§ AIM OF THE EXERCISE: What you return must match the records exactly, with every line included.

§ EXTRACTED DATA:
(* ===== verification/SList.v ===== *)
(** * Interlocked singly linked lists (dlls/ntdll/slist.c)

    The lists are shared by threads, so every call is a sequence of atomic
    steps on the shared memory: a read, a write, a compare-exchange of the head
    pointer or an exchange-add on the counter word.  The state of a call
    between two steps is its program point; [step] is the next step of a call
    and [run] interleaves the calls of many threads by a schedule. *)
From S2P Require Import Prelude.

Module SList.

(** An entry is an address, 0 is NULL; [next] is the Next member of every
    entry.  [counter] is the 32-bit word that holds Depth (low half) and
    Sequence (high half). *)
Record shared := mkShared { head : nat; next : nat -> nat; counter : Z }.

Definition RtlInitializeSListHead (s : shared) : shared := mkShared 0 (next s) 0.
Definition RtlQueryDepthSList (s : shared) : Z := counter s mod 2 ^ 16.
Definition Sequence (s : shared) : Z := counter s / 2 ^ 16.

(** ListEntry->Next = v *)
Definition set_next (s : shared) (e v : nat) : shared :=
  mkShared (head s) (fun a => if decide (a = e) then v else next s a) (counter s).

(** InterlockedCompareExchangePointer on the head: the old value *)
Definition InterlockedCompareExchangePointer (s : shared) (xchg compare : nat) : shared * nat :=
  (mkShared (if decide (head s = compare) then xchg else head s) (next s) (counter s), head s).

(** InterlockedExchangeAdd on the counter word *)
Definition InterlockedExchangeAdd (s : shared) (v : Z) : shared :=
  mkShared (head s) (next s) (u32 (counter s + v)).

(** Program points.  Of a push of [e]: the read of the head, the write of
    e->Next, the read of e->Next for the comparison, the compare-exchange, the
    exchange-add.  Of a pop: the read of the
    head, the read of item->Next, the compare-exchange, the exchange-add.  Of a
    flush: the read, the compare-exchange, the count of the entries (a step
    per entry), the exchange-add.  The last of each group has returned. *)
Inductive pc :=
  | Push1 (e : nat)
  | Push2 (e oldHead : nat)
  | Push3 (e oldHead : nat)
  | Push4 (e oldHead compare : nat)
  | Push5 (e oldHead : nat)
  | PushDone (e oldHead : nat)
  | Pop1
  | Pop2 (item : nat)
  | Pop3 (item nxt : nat)
  | Pop4 (item : nat)
  | PopDone (item : nat)
  | Flush1
  | Flush2 (hd : nat)
  | Flush3 (hd item : nat) (depth : Z)
  | Flush4 (hd : nat) (depth : Z)
  | FlushDone (hd : nat).
#[global] Instance pc_eq_dec : EqDecision pc.
Proof. solve_decision. Defined.

Definition step (s : shared) (p : pc) : shared * pc :=
  match p with
  (* RtlInterlockedPushEntrySList *)
  | Push1 e => (s, Push2 e (head s))
  | Push2 e oldHead => (set_next s e oldHead, Push3 e oldHead)
  | Push3 e oldHead => (s, Push4 e oldHead (next s e))
  | Push4 e oldHead compare =>
    let '(s', ret) := InterlockedCompareExchangePointer s e compare in
    (s', if decide (ret = oldHead) then Push5 e oldHead else Push1 e)
  | Push5 e oldHead => (InterlockedExchangeAdd s (2 ^ 16 + 1), PushDone e oldHead)
  | PushDone e oldHead => (s, PushDone e oldHead)
  (* RtlInterlockedPopEntrySList *)
  | Pop1 => (s, if decide (head s = 0)%nat then PopDone 0 else Pop2 (head s))
  | Pop2 item => (s, Pop3 item (next s item))
  | Pop3 item nxt =>
    let '(s', ret) := InterlockedCompareExchangePointer s nxt item in
    (s', if decide (ret = item) then Pop4 item else Pop1)
  | Pop4 item => (InterlockedExchangeAdd s (-1), PopDone item)
  | PopDone item => (s, PopDone item)
  (* RtlInterlockedFlushSList *)
  | Flush1 => (s, if decide (head s = 0)%nat then FlushDone 0 else Flush2 (head s))
  | Flush2 hd =>
    let '(s', ret) := InterlockedCompareExchangePointer s 0 hd in
    (s', if decide (ret = hd) then Flush3 hd hd 0 else Flush1)
  | Flush3 hd item depth =>
    (s, if decide (item = 0)%nat then Flush4 hd depth
        else Flush3 hd (next s item) (u16 (depth + 1)))
  | Flush4 hd depth => (InterlockedExchangeAdd s (- depth), FlushDone hd)
  | FlushDone hd => (s, FlushDone hd)
  end.

(** the first program points of the calls *)
Definition RtlInterlockedPushEntrySList (ListEntry : nat) : pc := Push1 ListEntry.
Definition RtlInterlockedPopEntrySList : pc := Pop1.
Definition RtlInterlockedFlushSList : pc := Flush1.

(** ** Threads *)

(** thread [i] takes a step; a number that is no thread does nothing *)
Definition sys_step (st : shared * list pc) (i : nat) : shared * list pc :=
  match snd st !! i with
  | Some p => let '(s', p') := step (fst st) p in (s', <[i := p']> (snd st))
  | None => st
  end.

Definition run (sched : list nat) (st : shared * list pc) : shared * list pc :=
  fold_left sys_step sched st.

Definition returned (p : pc) : bool :=
  match p with PushDone _ _ | PopDone _ | FlushDone _ => true | _ => false end.

(** a single call, run alone for [n] steps *)
Fixpoint steps (n : nat) (st : shared * pc) : shared * pc :=
  match n with
  | O => st
  | S n => steps n (step (fst st) (snd st))
  end.

End SList.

§ WRITTEN SOLUTION:
(* ===== verification/SList.v ===== *)
(** * Interlocked singly linked lists (dlls/ntdll/slist.c)

    The lists are shared by threads, so every call is a sequence of atomic
    steps on the shared memory: a read, a write, a compare-exchange of the head
    pointer or an exchange-add on the counter word.  The state of a call
    between two steps is its program point; [step] is the next step of a call
    and [run] interleaves the calls of many threads by a schedule. *)
From S2P Require Import Prelude.

Module SList.

(** An entry is an address, 0 is NULL; [next] is the Next member of every
    entry.  [counter] is the 32-bit word that holds Depth (low half) and
    Sequence (high half). *)
Record shared := mkShared { head : nat; next : nat -> nat; counter : Z }.

Definition RtlInitializeSListHead (s : shared) : shared := mkShared 0 (next s) 0.
Definition RtlQueryDepthSList (s : shared) : Z := counter s mod 2 ^ 16.
Definition Sequence (s : shared) : Z := counter s / 2 ^ 16.

(** ListEntry->Next = v *)
Definition set_next (s : shared) (e v : nat) : shared :=
  mkShared (head s) (fun a => if decide (a = e) then v else next s a) (counter s).

(** InterlockedCompareExchangePointer on the head: the old value *)
Definition InterlockedCompareExchangePointer (s : shared) (xchg compare : nat) : shared * nat :=
  (mkShared (if decide (head s = compare) then xchg else head s) (next s) (counter s), head s).

(** InterlockedExchangeAdd on the counter word *)
Definition InterlockedExchangeAdd (s : shared) (v : Z) : shared :=
  mkShared (head s) (next s) (u32 (counter s + v)).

(** Program points.  Of a push of [e]: the read of the head, the write of
    e->Next, the read of e->Next for the comparison, the compare-exchange, the
    exchange-add.  Of a pop: the read of the
    head, the read of item->Next, the compare-exchange, the exchange-add.  Of a
    flush: the read, the compare-exchange, the count of the entries (a step
    per entry), the exchange-add.  The last of each group has returned. *)
Inductive pc :=
  | Push1 (e : nat)
  | Push2 (e oldHead : nat)
  | Push3 (e oldHead : nat)
  | Push4 (e oldHead compare : nat)
  | Push5 (e oldHead : nat)
  | PushDone (e oldHead : nat)
  | Pop1
  | Pop2 (item : nat)
  | Pop3 (item nxt : nat)
  | Pop4 (item : nat)
  | PopDone (item : nat)
  | Flush1
  | Flush2 (hd : nat)
  | Flush3 (hd item : nat) (depth : Z)
  | Flush4 (hd : nat) (depth : Z)
  | FlushDone (hd : nat).
#[global] Instance pc_eq_dec : EqDecision pc.
Proof. solve_decision. Defined.

Definition step (s : shared) (p : pc) : shared * pc :=
  match p with
  (* RtlInterlockedPushEntrySList *)
  | Push1 e => (s, Push2 e (head s))
  | Push2 e oldHead => (set_next s e oldHead, Push3 e oldHead)
  | Push3 e oldHead => (s, Push4 e oldHead (next s e))
  | Push4 e oldHead compare =>
    let '(s', ret) := InterlockedCompareExchangePointer s e compare in
    (s', if decide (ret = oldHead) then Push5 e oldHead else Push1 e)
  | Push5 e oldHead => (InterlockedExchangeAdd s (2 ^ 16 + 1), PushDone e oldHead)
  | PushDone e oldHead => (s, PushDone e oldHead)
  (* RtlInterlockedPopEntrySList *)
  | Pop1 => (s, if decide (head s = 0)%nat then PopDone 0 else Pop2 (head s))
  | Pop2 item => (s, Pop3 item (next s item))
  | Pop3 item nxt =>
    let '(s', ret) := InterlockedCompareExchangePointer s nxt item in
    (s', if decide (ret = item) then Pop4 item else Pop1)
  | Pop4 item => (InterlockedExchangeAdd s (-1), PopDone item)
  | PopDone item => (s, PopDone item)
  (* RtlInterlockedFlushSList *)
  | Flush1 => (s, if decide (head s = 0)%nat then FlushDone 0 else Flush2 (head s))
  | Flush2 hd =>
    let '(s', ret) := InterlockedCompareExchangePointer s 0 hd in
    (s', if decide (ret = hd) then Flush3 hd hd 0 else Flush1)
  | Flush3 hd item depth =>
    (s, if decide (item = 0)%nat then Flush4 hd depth
        else Flush3 hd (next s item) (u16 (depth + 1)))
  | Flush4 hd depth => (InterlockedExchangeAdd s (- depth), FlushDone hd)
  | FlushDone hd => (s, FlushDone hd)
  end.

(** the first program points of the calls *)
Definition RtlInterlockedPushEntrySList (ListEntry : nat) : pc := Push1 ListEntry.
Definition RtlInterlockedPopEntrySList : pc := Pop1.
Definition RtlInterlockedFlushSList : pc := Flush1.

(** ** Threads *)

(** thread [i] takes a step; a number that is no thread does nothing *)
Definition sys_step (st : shared * list pc) (i : nat) : shared * list pc :=
  match snd st !! i with
  | Some p => let '(s', p') := step (fst st) p in (s', <[i := p']> (snd st))
  | None => st
  end.

Definition run (sched : list nat) (st : shared * list pc) : shared * list pc :=
  fold_left sys_step sched st.

Definition returned (p : pc) : bool :=
  match p with PushDone _ _ | PopDone _ | FlushDone _ => true | _ => false end.

(** a single call, run alone for [n] steps *)
Fixpoint steps (n : nat) (st : shared * pc) : shared * pc :=
  match n with
  | O => st
  | S n => steps n (step (fst st) (snd st))
  end.

End SList.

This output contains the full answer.